[Start of Attachment]

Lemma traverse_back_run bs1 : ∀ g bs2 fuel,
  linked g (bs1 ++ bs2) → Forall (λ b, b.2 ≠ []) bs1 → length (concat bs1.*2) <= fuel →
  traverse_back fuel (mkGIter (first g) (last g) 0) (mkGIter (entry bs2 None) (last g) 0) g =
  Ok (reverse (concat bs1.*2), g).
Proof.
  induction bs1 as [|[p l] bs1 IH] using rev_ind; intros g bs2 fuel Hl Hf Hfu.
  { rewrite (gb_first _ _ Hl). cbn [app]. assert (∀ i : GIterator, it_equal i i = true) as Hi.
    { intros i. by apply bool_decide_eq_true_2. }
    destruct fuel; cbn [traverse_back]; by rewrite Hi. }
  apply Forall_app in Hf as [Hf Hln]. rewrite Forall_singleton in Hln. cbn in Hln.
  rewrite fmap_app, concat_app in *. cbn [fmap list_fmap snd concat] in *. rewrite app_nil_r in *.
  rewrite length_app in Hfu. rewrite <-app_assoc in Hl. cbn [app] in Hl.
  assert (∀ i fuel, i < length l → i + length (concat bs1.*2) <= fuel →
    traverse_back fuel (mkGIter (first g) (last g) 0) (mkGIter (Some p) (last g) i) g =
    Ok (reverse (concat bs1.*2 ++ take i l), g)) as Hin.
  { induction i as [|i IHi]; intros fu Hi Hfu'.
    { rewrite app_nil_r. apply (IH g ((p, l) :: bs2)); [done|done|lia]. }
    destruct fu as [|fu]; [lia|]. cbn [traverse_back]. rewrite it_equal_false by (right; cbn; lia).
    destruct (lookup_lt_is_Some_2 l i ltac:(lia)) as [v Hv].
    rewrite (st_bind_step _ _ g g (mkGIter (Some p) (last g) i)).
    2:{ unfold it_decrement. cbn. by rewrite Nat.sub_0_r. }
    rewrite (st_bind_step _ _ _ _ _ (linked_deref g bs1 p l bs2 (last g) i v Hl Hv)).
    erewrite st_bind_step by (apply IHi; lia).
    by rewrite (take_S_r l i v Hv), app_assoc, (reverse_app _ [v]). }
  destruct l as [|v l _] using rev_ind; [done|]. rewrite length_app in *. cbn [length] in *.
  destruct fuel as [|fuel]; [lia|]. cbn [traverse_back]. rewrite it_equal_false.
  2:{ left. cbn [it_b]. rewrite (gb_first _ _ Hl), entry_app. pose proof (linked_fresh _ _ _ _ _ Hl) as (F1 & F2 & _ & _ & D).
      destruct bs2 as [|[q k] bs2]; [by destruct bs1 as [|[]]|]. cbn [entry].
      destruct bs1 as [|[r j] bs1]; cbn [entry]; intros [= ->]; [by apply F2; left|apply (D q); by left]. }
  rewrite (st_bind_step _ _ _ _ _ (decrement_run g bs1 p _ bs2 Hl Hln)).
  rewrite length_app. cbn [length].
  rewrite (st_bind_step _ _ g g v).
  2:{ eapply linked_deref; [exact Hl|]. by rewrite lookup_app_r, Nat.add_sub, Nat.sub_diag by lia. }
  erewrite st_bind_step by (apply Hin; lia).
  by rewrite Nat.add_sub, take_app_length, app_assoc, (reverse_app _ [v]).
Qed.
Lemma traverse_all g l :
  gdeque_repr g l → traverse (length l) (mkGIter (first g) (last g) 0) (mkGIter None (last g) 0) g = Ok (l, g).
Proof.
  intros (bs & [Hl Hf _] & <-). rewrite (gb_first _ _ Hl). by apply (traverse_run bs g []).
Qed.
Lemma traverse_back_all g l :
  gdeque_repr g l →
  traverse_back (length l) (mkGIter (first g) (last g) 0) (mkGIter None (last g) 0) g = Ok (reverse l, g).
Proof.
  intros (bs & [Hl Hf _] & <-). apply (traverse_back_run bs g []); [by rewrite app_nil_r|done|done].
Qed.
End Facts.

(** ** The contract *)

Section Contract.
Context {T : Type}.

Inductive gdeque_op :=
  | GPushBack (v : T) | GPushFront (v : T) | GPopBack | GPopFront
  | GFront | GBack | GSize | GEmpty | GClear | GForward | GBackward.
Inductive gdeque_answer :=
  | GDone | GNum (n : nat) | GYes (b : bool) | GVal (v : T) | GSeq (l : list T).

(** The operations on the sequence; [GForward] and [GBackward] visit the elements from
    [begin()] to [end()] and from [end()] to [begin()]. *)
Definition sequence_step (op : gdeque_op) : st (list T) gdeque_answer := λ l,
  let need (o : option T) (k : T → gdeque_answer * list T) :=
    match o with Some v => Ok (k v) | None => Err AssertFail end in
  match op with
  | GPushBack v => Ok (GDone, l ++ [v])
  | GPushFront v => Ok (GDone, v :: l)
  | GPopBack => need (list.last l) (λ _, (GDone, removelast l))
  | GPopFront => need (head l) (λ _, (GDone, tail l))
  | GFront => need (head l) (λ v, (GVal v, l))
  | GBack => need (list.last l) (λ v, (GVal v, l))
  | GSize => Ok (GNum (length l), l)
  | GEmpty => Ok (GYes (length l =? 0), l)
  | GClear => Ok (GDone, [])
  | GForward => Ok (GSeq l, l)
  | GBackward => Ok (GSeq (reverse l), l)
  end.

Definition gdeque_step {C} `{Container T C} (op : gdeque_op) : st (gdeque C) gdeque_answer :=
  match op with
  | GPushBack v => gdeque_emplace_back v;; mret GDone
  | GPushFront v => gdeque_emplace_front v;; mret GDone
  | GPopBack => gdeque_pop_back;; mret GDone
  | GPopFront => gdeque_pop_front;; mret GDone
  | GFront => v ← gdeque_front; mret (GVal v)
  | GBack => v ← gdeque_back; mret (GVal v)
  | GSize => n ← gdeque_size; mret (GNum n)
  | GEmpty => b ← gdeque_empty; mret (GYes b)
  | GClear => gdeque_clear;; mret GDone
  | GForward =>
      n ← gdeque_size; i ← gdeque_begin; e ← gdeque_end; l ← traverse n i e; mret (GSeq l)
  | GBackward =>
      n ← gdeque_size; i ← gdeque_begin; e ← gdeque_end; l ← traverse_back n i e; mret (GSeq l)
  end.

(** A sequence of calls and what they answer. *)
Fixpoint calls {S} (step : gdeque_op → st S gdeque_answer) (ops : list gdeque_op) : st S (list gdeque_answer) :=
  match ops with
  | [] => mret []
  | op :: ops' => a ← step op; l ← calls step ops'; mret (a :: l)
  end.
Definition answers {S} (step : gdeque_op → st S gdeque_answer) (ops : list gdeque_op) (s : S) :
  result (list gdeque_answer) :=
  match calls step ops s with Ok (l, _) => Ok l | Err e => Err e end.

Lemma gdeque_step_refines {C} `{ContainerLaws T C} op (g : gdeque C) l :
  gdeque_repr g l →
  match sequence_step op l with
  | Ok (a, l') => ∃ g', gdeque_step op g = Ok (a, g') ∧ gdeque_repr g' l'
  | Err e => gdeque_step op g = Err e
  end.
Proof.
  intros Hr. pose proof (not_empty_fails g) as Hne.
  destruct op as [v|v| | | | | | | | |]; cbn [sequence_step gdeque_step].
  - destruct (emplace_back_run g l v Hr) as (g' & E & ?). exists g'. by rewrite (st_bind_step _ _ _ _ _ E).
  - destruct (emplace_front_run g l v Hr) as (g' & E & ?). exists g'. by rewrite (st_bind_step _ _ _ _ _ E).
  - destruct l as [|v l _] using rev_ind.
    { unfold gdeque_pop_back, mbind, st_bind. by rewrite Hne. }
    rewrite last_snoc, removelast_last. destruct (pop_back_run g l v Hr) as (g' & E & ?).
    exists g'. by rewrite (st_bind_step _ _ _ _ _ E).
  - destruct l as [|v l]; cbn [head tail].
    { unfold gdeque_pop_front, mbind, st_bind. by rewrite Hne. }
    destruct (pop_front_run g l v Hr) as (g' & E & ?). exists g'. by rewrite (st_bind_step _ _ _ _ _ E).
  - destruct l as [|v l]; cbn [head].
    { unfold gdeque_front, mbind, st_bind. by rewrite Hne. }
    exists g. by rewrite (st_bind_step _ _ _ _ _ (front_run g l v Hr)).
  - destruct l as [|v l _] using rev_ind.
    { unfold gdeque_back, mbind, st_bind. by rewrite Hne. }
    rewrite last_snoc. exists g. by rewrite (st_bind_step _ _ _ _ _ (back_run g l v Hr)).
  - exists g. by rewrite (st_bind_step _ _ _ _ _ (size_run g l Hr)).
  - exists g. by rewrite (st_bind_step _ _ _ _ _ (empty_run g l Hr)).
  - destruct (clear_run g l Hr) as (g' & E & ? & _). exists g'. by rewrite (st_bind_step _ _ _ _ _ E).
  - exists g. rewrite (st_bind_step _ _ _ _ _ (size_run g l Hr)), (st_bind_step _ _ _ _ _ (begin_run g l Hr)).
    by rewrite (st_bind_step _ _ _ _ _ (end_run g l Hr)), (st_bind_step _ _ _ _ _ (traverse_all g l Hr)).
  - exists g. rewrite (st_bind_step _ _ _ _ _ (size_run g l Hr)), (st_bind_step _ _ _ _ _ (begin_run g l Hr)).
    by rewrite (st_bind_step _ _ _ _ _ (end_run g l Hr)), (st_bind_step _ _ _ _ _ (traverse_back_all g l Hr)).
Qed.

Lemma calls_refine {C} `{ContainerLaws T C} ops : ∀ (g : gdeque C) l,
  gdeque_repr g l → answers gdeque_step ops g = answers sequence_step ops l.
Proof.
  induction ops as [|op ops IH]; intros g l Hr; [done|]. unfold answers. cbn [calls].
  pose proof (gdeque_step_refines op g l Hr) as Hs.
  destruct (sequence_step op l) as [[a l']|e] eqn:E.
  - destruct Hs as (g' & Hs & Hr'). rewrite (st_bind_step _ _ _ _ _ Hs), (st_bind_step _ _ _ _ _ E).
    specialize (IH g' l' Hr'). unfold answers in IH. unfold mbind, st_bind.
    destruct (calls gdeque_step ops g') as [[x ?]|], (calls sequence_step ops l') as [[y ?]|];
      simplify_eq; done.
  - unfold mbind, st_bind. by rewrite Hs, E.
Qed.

[End of Attachment]

- What you need to do:
The required output is the stretch of entries above from the line containing "match calls step" through the line containing "- destruct (clear_run", reproduced exactly.

- Result:
  match calls step ops s with Ok (l, _) => Ok l | Err e => Err e end.

Lemma gdeque_step_refines {C} `{ContainerLaws T C} op (g : gdeque C) l :
  gdeque_repr g l →
  match sequence_step op l with
  | Ok (a, l') => ∃ g', gdeque_step op g = Ok (a, g') ∧ gdeque_repr g' l'
  | Err e => gdeque_step op g = Err e
  end.
Proof.
  intros Hr. pose proof (not_empty_fails g) as Hne.
  destruct op as [v|v| | | | | | | | |]; cbn [sequence_step gdeque_step].
  - destruct (emplace_back_run g l v Hr) as (g' & E & ?). exists g'. by rewrite (st_bind_step _ _ _ _ _ E).
  - destruct (emplace_front_run g l v Hr) as (g' & E & ?). exists g'. by rewrite (st_bind_step _ _ _ _ _ E).
  - destruct l as [|v l _] using rev_ind.
    { unfold gdeque_pop_back, mbind, st_bind. by rewrite Hne. }
    rewrite last_snoc, removelast_last. destruct (pop_back_run g l v Hr) as (g' & E & ?).
    exists g'. by rewrite (st_bind_step _ _ _ _ _ E).
  - destruct l as [|v l]; cbn [head tail].
    { unfold gdeque_pop_front, mbind, st_bind. by rewrite Hne. }
    destruct (pop_front_run g l v Hr) as (g' & E & ?). exists g'. by rewrite (st_bind_step _ _ _ _ _ E).
  - destruct l as [|v l]; cbn [head].
    { unfold gdeque_front, mbind, st_bind. by rewrite Hne. }
    exists g. by rewrite (st_bind_step _ _ _ _ _ (front_run g l v Hr)).
  - destruct l as [|v l _] using rev_ind.
    { unfold gdeque_back, mbind, st_bind. by rewrite Hne. }
    rewrite last_snoc. exists g. by rewrite (st_bind_step _ _ _ _ _ (back_run g l v Hr)).
  - exists g. by rewrite (st_bind_step _ _ _ _ _ (size_run g l Hr)).
  - exists g. by rewrite (st_bind_step _ _ _ _ _ (empty_run g l Hr)).
  - destruct (clear_run g l Hr) as (g' & E & ? & _). exists g'. by rewrite (st_bind_step _ _ _ _ _ E).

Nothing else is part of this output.